I am currently (pun intended) working on a 2 cell lithium-ion solar charge system for remote sensor and video transmission over short to medium ranges. The charger itself is not a problem, it is reworking the circuit board layout to accommodate it. Limited space in a pre-existing case that is already maxed out. It was designed around NiMH originally, when it was just a wireless PIR sensor.
So my brain was focusing on a different set of needs. Sorry!
Thanks for continuing this important discussion. Your case for BEV and AV tech has not disproved my case for BEVs (where appropriate) nor against AV tech because if they ever became safely possible, they would do more harm than good. Why believe the pretty packaged propaganda of the most corrupt business interests in the era of catastrophic climate change? I’m trying to improve arguments for and against. Each has to make an honest case to be compelling. AV tech and quicker charging, higher capacity battery tech is ‘dishonest speculation’ of future advancements as inevitable. Bill Gates preference in toy cars is irrelevant. Defending “inequitable distribution” of battery and charging resources based on “market rules” is dutiful service to the .001% ruling class, Bill Gates included.
Your rough calculations of energy consumed per weight and mile are as nerdy as mine but less complete. Reducing car-dependency and long-distance transport is more important than continuing to drive for all purposes and to purchase goods made by wage-slave labor shipped and trucked thousands of miles is obviously unsustainable even with BEVs.

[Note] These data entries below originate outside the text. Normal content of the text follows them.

(* ===== verification/Fixtures.v ===== *)
(** * Fixtures: the concrete parts and paths the witnesses run on

    The byte arrays are those of [test/element-flows-test.ts]; the parts
    are what the tokenizer makes of them (explicit VR, little endian).
    The dictionary is the standard one: Pixel Data (7FE0,0010) is the
    fragment-bearing tag. *)

From S2P Require Import Prelude Base Parts TagPath DicomFlow.

(** ** Tags *)

Definition Tag_StudyDate : Tag := 0x00080020.
Definition Tag_DerivationCodeSequence : Tag := 0x00089215.
Definition Tag_PatientName : Tag := 0x00100010.
Definition Tag_PixelData : Tag := 0x7FE00010.
Definition Tag_FileMetaInformationGroupLength : Tag := 0x00020000.
Definition Tag_TransferSyntaxUID : Tag := 0x00020010.
Definition Tag_ImplementationVersionName : Tag := 0x00020013.

#[export] Instance standardDictionary : Dictionary :=
  {| fragmentBearing := fun tag => tag =? Tag_PixelData |}.

(** ** Value representations, as their two characters *)

Definition VR_DA : Z := 0x4441.
Definition VR_PN : Z := 0x504E.
Definition VR_OB : Z := 0x4F42.
Definition VR_UI : Z := 0x5549.
Definition VR_UL : Z := 0x554C.
Definition VR_SH : Z := 0x5348.

(** ** Parts *)

(** [Buffer.from([8, 0, 32, 0, 68, 65, 0, 0])]: a Study Date of length
    zero. *)
Definition studyDateEmpty_bytes : Bytes := [x08; x00; x20; x00; x44; x41; x00; x00].

Definition studyDateEmpty : Part :=
  HeaderPart Tag_StudyDate VR_DA 0 false false true studyDateEmpty_bytes.

(** Patient Name "John^Doe": header and value. *)
Definition patientNameHeader : Part :=
  HeaderPart Tag_PatientName VR_PN 8 false false true
    [x10; x00; x10; x00; x50; x4e; x08; x00].

Definition johnDoe : Bytes := [x4a; x6f; x68; x6e; x5e; x44; x6f; x65].

Definition patientNameValue : Part := ValueChunk johnDoe true.

(** [item(4)] and the two fragments of the fragment tests. *)
Definition item4 (index : Z) : Part :=
  ItemPart index 4 false [xfe; xff; x00; xe0; x04; x00; x00; x00].

Definition fragment1 : Bytes := [x01; x02; x03; x04].
Definition fragment2 : Bytes := [x05; x06; x07; x08].

(** Pixel Data announcing fragments: indeterminate length. *)
Definition pixelDataFragments : Part :=
  HeaderPart Tag_PixelData VR_OB indeterminateLength false false true
    [xe0; x7f; x10; x00; x4f; x42; x00; x00; xff; xff; xff; xff].

(** [sequence(Tag.DerivationCodeSequence, 24)] and [item(16)]: a sequence
    and an item of determinate length. *)
Definition derivationSequence24 : Part :=
  SequencePart Tag_DerivationCodeSequence 24 false true
    [x08; x00; x15; x92; x53; x51; x00; x00; x18; x00; x00; x00].

Definition item16 : Part :=
  ItemPart 1 16 false [xfe; xff; x00; xe0; x10; x00; x00; x00].

(** The same two with indeterminate length, and their delimitations. *)
Definition derivationSequence : Part :=
  SequencePart Tag_DerivationCodeSequence indeterminateLength false true
    [x08; x00; x15; x92; x53; x51; x00; x00; xff; xff; xff; xff].

Definition item1 : Part :=
  ItemPart 1 indeterminateLength false [xfe; xff; x00; xe0; xff; xff; xff; xff].

Definition itemEnd1 : Part := ItemDelimitationPart 1 false (itemDelimitation false).

Definition sequenceEnd : Part := SequenceDelimitationPart false (sequenceDelimitation false).

(** A file-meta-information group length, and the transfer syntax
    header. *)
Definition fmiGroupLength : Part :=
  HeaderPart Tag_FileMetaInformationGroupLength VR_UL 4 true false true
    [x02; x00; x00; x00; x55; x4c; x04; x00].

Definition fmiGroupLengthValue : Part := ValueChunk [x36; x00; x00; x00] true.

Definition transferSyntaxHeader : Part :=
  HeaderPart Tag_TransferSyntaxUID VR_UI 20 true false true
    [x02; x00; x10; x00; x55; x49; x14; x00].

(** "1.2.840.10008.1.2.1" (Explicit VR Little Endian), padded with a zero
    byte to even length. *)
Definition explicitVRLittleEndian : Bytes :=
  [x31; x2e; x32; x2e; x38; x34; x30; x2e; x31; x30; x30; x30; x38; x2e;
   x31; x2e; x32; x2e; x31; x00].

Definition transferSyntaxValue : Part := ValueChunk explicitVRLittleEndian true.

Definition implementationVersionHeader : Part :=
  HeaderPart Tag_ImplementationVersionName VR_SH 2 true false true
    [x02; x00; x13; x00; x53; x48; x02; x00].

Definition implementationVersionValue : Part := ValueChunk [x76; x31] true.

(** ** Conditions *)

(** Keeps Patient Name and nothing else. *)
Definition onlyPatientName (p : Part) : bool := partTag p =? Tag_PatientName.

(** ** Paths *)

(** Patient Name inside item 1 of the Derivation Code Sequence, the item,
    and the sequence element. *)
Definition path_item1 : TagPath := [ItemStep Tag_DerivationCodeSequence 1].
Definition path_nameInItem1 : TagPath := TagStep Tag_PatientName :: path_item1.
Definition path_sequence : TagPath := [TagStep Tag_DerivationCodeSequence].
Definition path_patientName : TagPath := [TagStep Tag_PatientName].

(** ** Streams *)

(** Streams made of the data of [test/element-flows-test.ts]. *)
Definition stream_elements : list Part :=
  [patientNameHeader; patientNameValue; studyDateEmpty].

Definition stream_fragments : list Part :=
  [pixelDataFragments; item4 1; ValueChunk fragment1 true;
   item4 2; ValueChunk fragment2 true; sequenceEnd].

Definition stream_determinate : list Part :=
  [derivationSequence24; item16; patientNameHeader; patientNameValue].

Definition stream_indeterminate : list Part :=
  [derivationSequence; item1; patientNameHeader; patientNameValue; itemEnd1; sequenceEnd].

(** A file meta information group whose transfer syntax is followed by
    another element. *)
Definition stream_fmi : list Part :=
  [fmiGroupLength; fmiGroupLengthValue; transferSyntaxHeader; transferSyntaxValue;
   implementationVersionHeader; implementationVersionValue].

A rough study of Costco warehouse distributors suggests the amount of gasoline required to deliver goods to households could be cut by 90% like this: Were Costco to employ a fleet of 10 vans at 10mpg each distributing to 10 local retailers, all driving 1000 miles daily with 100 gallons of gas. The 5000 customers to Costco daily would reduce their driving distance from 20 miles to 2 miles at 25mpg. This reduces fuel consumption from 4000 gallons to 400 gallons daily and supports local retail. Big Box retail more or less poses this same problem of fuel/energy consumption and traffic that undermines local economies. BEVs are a futile attempt to maintain insane amounts of driving. Your case for BEV and AV is their case to maintain business as usual, etc etc. Nice try, but convincing only to those who want to believe the ruling class don’t see the rest of us as anything more than consumers, wage-slaves and cannon fodder.
“The big remaining problems he sees with electric cars are their cost, range, slow recharge and access to recharge sites. Substantial problems he clearly doesn’t know of quick, easy solutions, or he’d be all over it. That doesn’t mean those problem drawbacks won’t be improved.” Hey, this is good editing, eh JZ? To summarize those statments more clearly left me with a question to pose or restate. Oh remember: Public Tesla charge sites in Oregon are currently 10 statewide; pitiful. OTOH, Asian/European/USA sites in Oregon are around 120. Something like that, not counting private curbside access sites, public venues. So, Tesla charge sites are subsidized yet number 1/10th A/E/U in Oregon. What do you think, JZ or whomever wants to take ACCESS on for a thought exercise? Againthanksjz.